To do -
Up to and including the line containing "positions Ratings (map", set down each line of the entries below exactly, starting from the first, and leave out the rest.

━━ Entries provided ━━

(** Under the default index: the rows kept, each with its index label. *)
Lemma load_data_default (read df : DataFrame) :
  default_index read ->
  load_data read = Ok df ->
  exists j,
    positions Ratings (map normalize_column (columns read)) = [j] /\
    Forall (fun r => is_str (nth j r NaN) = false) (rows read) /\
    columns df = map normalize_column (columns read) /\
    rows df = filter complete (map (relabel j) (rows read)) /\
    combine (index df) (rows df)
    = filter (fun lr : cell * list cell => complete (snd lr))
             (combine (RangeIndex (length (rows read))) (map (relabel j) (rows read))).
Proof.
  intros Hidx Hload.
  destruct (load_data_inv _ Hload) as [j [Hpos [Hnum [Hi [Hcols Hrows]]]]].
  rewrite (labelled_default j Hidx) in Hi, Hrows.
  exists j. repeat (split; [assumption|]).
  rewrite Hi, Hrows, Hidx. apply combine_filter_snd.
Qed.




(** C2, as the specification has it, fails: the rating 3.5 satisfies neither
    condition, its label is 0 and not a missing value, and its row is kept. *)
Lemma load_data_between_kept :
  cell_ge (Float (7 # 2)) 4 = Ok false /\
  cell_le (Float (7 # 2)) 3 = Ok false /\
  load_data between =
  Ok {| index := [Int 0];
        columns := [Review_text; Ratings];
        rows := [ [Str (lit "fine"); Int 0] ] |}.
Proof. repeat split. Qed.

(** C2, amended. In a frame that carries the default index, a rating for
    which neither [rating >= 4] nor [rating <= 3] holds gets the label 0,
    the default of the selection: the row at position [k] is retained, under
    the index label [k], with 0 for a label and its other cells as they
    were, exactly when, with that label, it has no missing and no empty
    cell, and nothing else is retained under that index label. *)
Theorem load_data_neither_condition (read df : DataFrame) (j k : nat) (r : list cell) :
  default_index read ->
  well_formed read ->
  load_data read = Ok df ->
  positions Ratings (columns df) = [j] ->
  nth_error (rows read) k = Some r ->
  cell_ge (nth j r NaN) 4 = Ok false ->
  cell_le (nth j r NaN) 3 = Ok false ->
  (complete (set_nth j (Int 0) r) = true <-> In (set_nth j (Int 0) r) (rows df)) /\
  (complete (set_nth j (Int 0) r) = true <->
   exists r', In (Int (Z.of_nat k), r') (combine (index df) (rows df))) /\
  (forall r', In (Int (Z.of_nat k), r') (combine (index df) (rows df)) ->
              r' = set_nth j (Int 0) r /\
              length r' = length r /\
              nth j r' NaN = Int 0 /\
              forall i, i <> j -> nth i r' NaN = nth i r NaN).
Proof.
  intros Hidx Hwf Hload Hj Hk Hge _.
  destruct (load_data_default Hidx Hload) as [j' [Hpos [_ [Hcols [Hrows Hboth]]]]].
  rewrite Hcols, Hpos in Hj. injection Hj as ->.
  pose proof (load_data_columns Hwf Hpos) as Hlen.
  rewrite Forall_forall in Hlen.
  assert (Hr : In r (rows read)) by (eapply nth_error_In; eauto).
  assert (Hrel : relabel j r = set_nth j (Int 0) r).
  { unfold relabel, label_of. apply cell_ge_ok in Hge. now rewrite <- Hge. }
  assert (Hat : forall r', In (Int (Z.of_nat k), r')
                              (combine (RangeIndex (length (rows read)))
                                       (map (relabel j) (rows read)))
                           <-> r' = set_nth j (Int 0) r).
  { intros r'. rewrite <- (length_map (relabel j) (rows read)).
    rewrite in_combine_RangeIndex, nth_error_map, Hk. simpl. rewrite Hrel.
    split; congruence. }
  split; [|split].
  - rewrite Hrows, filter_In. split.
    + intros Hc. split; [|exact Hc]. rewrite <- Hrel. now apply in_map.
    + tauto.
  - split.
    + intros Hc. exists (set_nth j (Int 0) r).
      rewrite Hboth, filter_In, Hat. simpl. tauto.
    + intros [r' Hin]. rewrite Hboth, filter_In, Hat in Hin. simpl in Hin.
      destruct Hin as [-> Hc]. exact Hc.
  - intros r'. rewrite Hboth, filter_In, Hat. intros [-> _].
    split; [reflexivity|]. apply set_nth_row. now apply Hlen.
Qed.

Lemma load_data_neither_condition_witness :
  default_index between /\
  well_formed between /\
  (complete (set_nth 1 (Int 0) [Str (lit "fine"); Float (7 # 2)]) = true <->
   In (set_nth 1 (Int 0) [Str (lit "fine"); Float (7 # 2)])
      [ [Str (lit "fine"); Int 0] ]) /\
  (complete (set_nth 1 (Int 0) [Str (lit "fine"); Float (7 # 2)]) = true <->
   exists r', In (Int (Z.of_nat 0), r')
                 (combine [Int 0] [ [Str (lit "fine"); Int 0] ])) /\
  (forall r', In (Int (Z.of_nat 0), r')
                 (combine [Int 0] [ [Str (lit "fine"); Int 0] ]) ->
              r' = set_nth 1 (Int 0) [Str (lit "fine"); Float (7 # 2)] /\
              length r' = length [Str (lit "fine"); Float (7 # 2)] /\
              nth 1 r' NaN = Int 0 /\
              forall i, i <> 1%nat ->
                        nth i r' NaN = nth i [Str (lit "fine"); Float (7 # 2)] NaN).
Proof.
  split; [exact between_default_index|].
  split; [exact between_well_formed|].
  apply (@load_data_neither_condition between
           {| index := [Int 0];
              columns := [Review_text; Ratings];
              rows := [ [Str (lit "fine"); Int 0] ] |}
           1%nat 0%nat [Str (lit "fine"); Float (7 # 2)]).
  - exact between_default_index.
  - exact between_well_formed.
  - reflexivity.
  - reflexivity.
  - reflexivity.
  - reflexivity.
  - reflexivity.
Defined.

(** C3. In the frame [load_data] returns, every column name is the
    normalised name of the column read, has no white space at either end and
    no space inside, and no cell of any row is missing or an empty string. *)
Theorem load_data_clean (read df : DataFrame) :
  load_data read = Ok df ->
  columns df = map normalize_column (columns read) /\
  Forall (fun col => trimmed col /\ ~ In space col) (columns df) /\
  Forall (Forall (fun c => c <> NaN /\ c <> Str [])) (rows df).
Proof.
  intros Hload.
  destruct (load_data_inv _ Hload) as [j [_ [_ [_ [Hcols Hrows]]]]].
  split; [exact Hcols|]. split.
  - rewrite Hcols, Forall_map. apply Forall_forall. intros col _.
    apply normalize_column_clean.
  - rewrite Hrows. apply Forall_forall. intros r Hr.
    apply filter_In in Hr. destruct Hr as [_ Hc].
    unfold complete in Hc. rewrite forallb_forall in Hc.
    apply Forall_forall. intros c Hin. specialize (Hc c Hin).
    apply andb_prop in Hc. destruct Hc as [Hna Hne].
    split; intros ->; discriminate.
Qed.

Lemma load_data_clean_witness :
  load_data scenario = Ok scenario_loaded /\
  columns scenario_loaded = map normalize_column (columns scenario) /\
  Forall (fun col => trimmed col /\ ~ In space col) (columns scenario_loaded) /\
  Forall (Forall (fun c => c <> NaN /\ c <> Str [])) (rows scenario_loaded).
Proof.
  split; [reflexivity|].
  apply (@load_data_clean scenario scenario_loaded). reflexivity.
Defined.

Lemma getitem_unique (df : DataFrame) (key : pystr) (j : nat) :
  positions key (columns df) = [j] ->
  getitem df key = Ok (Series (map (fun r => nth j r NaN) (rows df))).
Proof. unfold getitem. now intros ->. Qed.

Lemma getitem_present (df : DataFrame) (key : pystr) :
  In key (columns df) -> exists sel, getitem df key = Ok sel.
Proof.
  intros Hin. unfold getitem.
  destruct (positions key (columns df)) as [|j [|j' js]] eqn:E; eauto.
  apply positions_nil in E. contradiction.
Qed.

Lemma getitem_absent (df : DataFrame) (key : pystr) :
  ~ In key (columns df) -> getitem df key = Err (KeyError key).
Proof.
  intros Hin. apply positions_nil in Hin. unfold getitem. now rewrite Hin.
Qed.

Lemma label_of_binary (c : cell) : label_of c = 0 \/ label_of c = 1.
Proof. unfold label_of. destruct (ge_bool c 4); auto. Qed.

(** A row of [labelled] is a row read with, at position [j], a missing
    value or a label 0 or 1. *)
Lemma labelled_rows (j : nat) (read : DataFrame) (r' : list cell) :
  In r' (labelled j read) ->
  exists r a, In r (rows read) /\ r' = set_nth j a r /\ (a = NaN \/ binary_label a).
Proof.
  unfold labelled, aligned_labels. intros Hin.
  apply in_map_iff in Hin. destruct Hin as [[r a] [<- Hin]]. simpl.
  exists r, a. split; [eapply in_combine_l; eauto|]. split; [reflexivity|].
  apply in_combine_r in Hin. apply reindex_in in Hin.
  unfold binary_label.
  destruct Hin as [-> | [Hin | [v [Hin ->]]]]; [now left | |];
    apply in_map_iff in Hin; destruct Hin as [r0 [<- _]];
    destruct (label_of_binary (nth j r0 NaN)) as [-> | ->]; simpl; auto.
Qed.

(** C10. [load_data] adds no column: the frame it returns has the columns of
    the frame read, one cell per column in every row, and its 'Ratings'
    column holds the labels 0 and 1 in place of the ratings (integers when
    the frame read carries the default index); when the frame has a
    'Review_text' column the workflow takes its features from that column and
    its target from 'Ratings', this sequence of labels, and otherwise it
    raises [KeyError]. *)
Theorem load_data_overwrites_ratings (read df : DataFrame) :
  well_formed read ->
  load_data read = Ok df ->
  length (columns df) = length (columns read) /\
  well_formed df /\
  exists j y,
    positions Ratings (columns df) = [j] /\
    y = map (fun r => nth j r NaN) (rows df) /\
    Forall binary_label y /\
    (default_index read -> Forall (fun c => c = Int 0 \/ c = Int 1) y) /\
    getitem df Ratings = Ok (Series y) /\
    (In Review_text (columns df) ->
     exists X, getitem df Review_text = Ok X /\
               workflow_features read = Ok (X, Series y)) /\
    (~ In Review_text (columns df) ->
     workflow_features read = Err (KeyError Review_text)).
Proof.
  intros Hwf Hload.
  destruct (load_data_inv _ Hload) as [j [Hpos [Hnum [_ [Hcols Hrows]]]]].
  pose proof (load_data_columns Hwf Hpos) as Hlen.
  rewrite Forall_forall in Hlen.
  split; [rewrite Hcols; apply length_map|].
  split.
  { unfold well_formed. rewrite Hrows, Hcols, length_map.
    apply Forall_forall. intros r' Hr'.
    apply filter_In in Hr'. destruct Hr' as [Hr' _].
    apply labelled_rows in Hr'. destruct Hr' as [r [a [Hr [-> _]]]].
    rewrite set_nth_length.
    unfold well_formed in Hwf. rewrite Forall_forall in Hwf. now apply Hwf. }
  exists j, (map (fun r => nth j r NaN) (rows df)).
  assert (Hget : getitem df Ratings
                 = Ok (Series (map (fun r => nth j r NaN) (rows df)))).
  { apply getitem_unique. now rewrite Hcols. }
  split; [now rewrite Hcols|].
  split; [reflexivity|].
  split.
  { rewrite Forall_map, Hrows. apply Forall_forall. intros r' Hr'.
    apply filter_In in Hr'. destruct Hr' as [Hr' Hc].
    apply labelled_rows in Hr'. destruct Hr' as [r [a [Hr [-> Ha]]]].
    specialize (Hlen r Hr). rewrite set_nth_same by exact Hlen.
    destruct Ha as [-> | Ha]; [|exact Ha].
    unfold complete in Hc. rewrite forallb_forall in Hc.
    assert (Hin : In NaN (set_nth j NaN r)).
    { rewrite <- (@set_nth_same cell j NaN NaN r Hlen) at 1.
      apply nth_In. now rewrite set_nth_length. }
    specialize (Hc _ Hin). discriminate Hc. }
  split.
  { intros Hidx. rewrite Forall_map, Hrows, (labelled_default j Hidx).
    apply Forall_forall. intros r' Hr'.
    apply filter_In in Hr'. destruct Hr' as [Hr' _].
    apply in_map_iff in Hr'. destruct Hr' as [r [<- Hr]].
    unfold relabel. rewrite set_nth_same by now apply Hlen.
    destruct (label_of_binary (nth j r NaN)) as [-> | ->]; auto. }
  split; [exact Hget|].
  unfold workflow_features, input_output. rewrite Hload. simpl. split.
  - intros Hin. destruct (getitem_present df Review_text Hin) as [X HX].
    exists X. split; [exact HX|]. rewrite HX. simpl. now rewrite Hget.
  - intros Hno. now rewrite (getitem_absent df Review_text Hno).
Qed.

Lemma load_data_overwrites_ratings_witness :
  well_formed scenario /\
  default_index scenario /\
  load_data scenario = Ok scenario_loaded /\
  In Review_text (columns scenario_loaded) /\
  workflow_features scenario =
  Ok (Series [Str (lit "great"); Str (lit "poor"); Str (lit "average"); Str (lit "good")],
      Series [Int 1; Int 0; Int 0; Int 1]) /\
  length (columns scenario_loaded) = length (columns scenario) /\
  well_formed scenario_loaded /\
  exists j y,
    positions Ratings (columns scenario_loaded) = [j] /\
    y = map (fun r => nth j r NaN) (rows scenario_loaded) /\
    Forall binary_label y /\
    (default_index scenario -> Forall (fun c => c = Int 0 \/ c = Int 1) y) /\
    getitem scenario_loaded Ratings = Ok (Series y) /\
    (In Review_text (columns scenario_loaded) ->
     exists X, getitem scenario_loaded Review_text = Ok X /\
               workflow_features scenario = Ok (X, Series y)) /\
    (~ In Review_text (columns scenario_loaded) ->
     workflow_features scenario = Err (KeyError Review_text)).
Proof.
  split; [exact scenario_well_formed|].
  split; [exact scenario_default_index|].
  split; [reflexivity|].
  split; [simpl; auto|].
  split; [reflexivity|].
  apply (@load_data_overwrites_ratings scenario scenario_loaded).
  - exact scenario_well_formed.
  - reflexivity.
Defined.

━━━

Exercise answer -
(** Under the default index: the rows kept, each with its index label. *)
Lemma load_data_default (read df : DataFrame) :
  default_index read ->
  load_data read = Ok df ->
  exists j,
    positions Ratings (map normalize_column (columns read)) = [j] /\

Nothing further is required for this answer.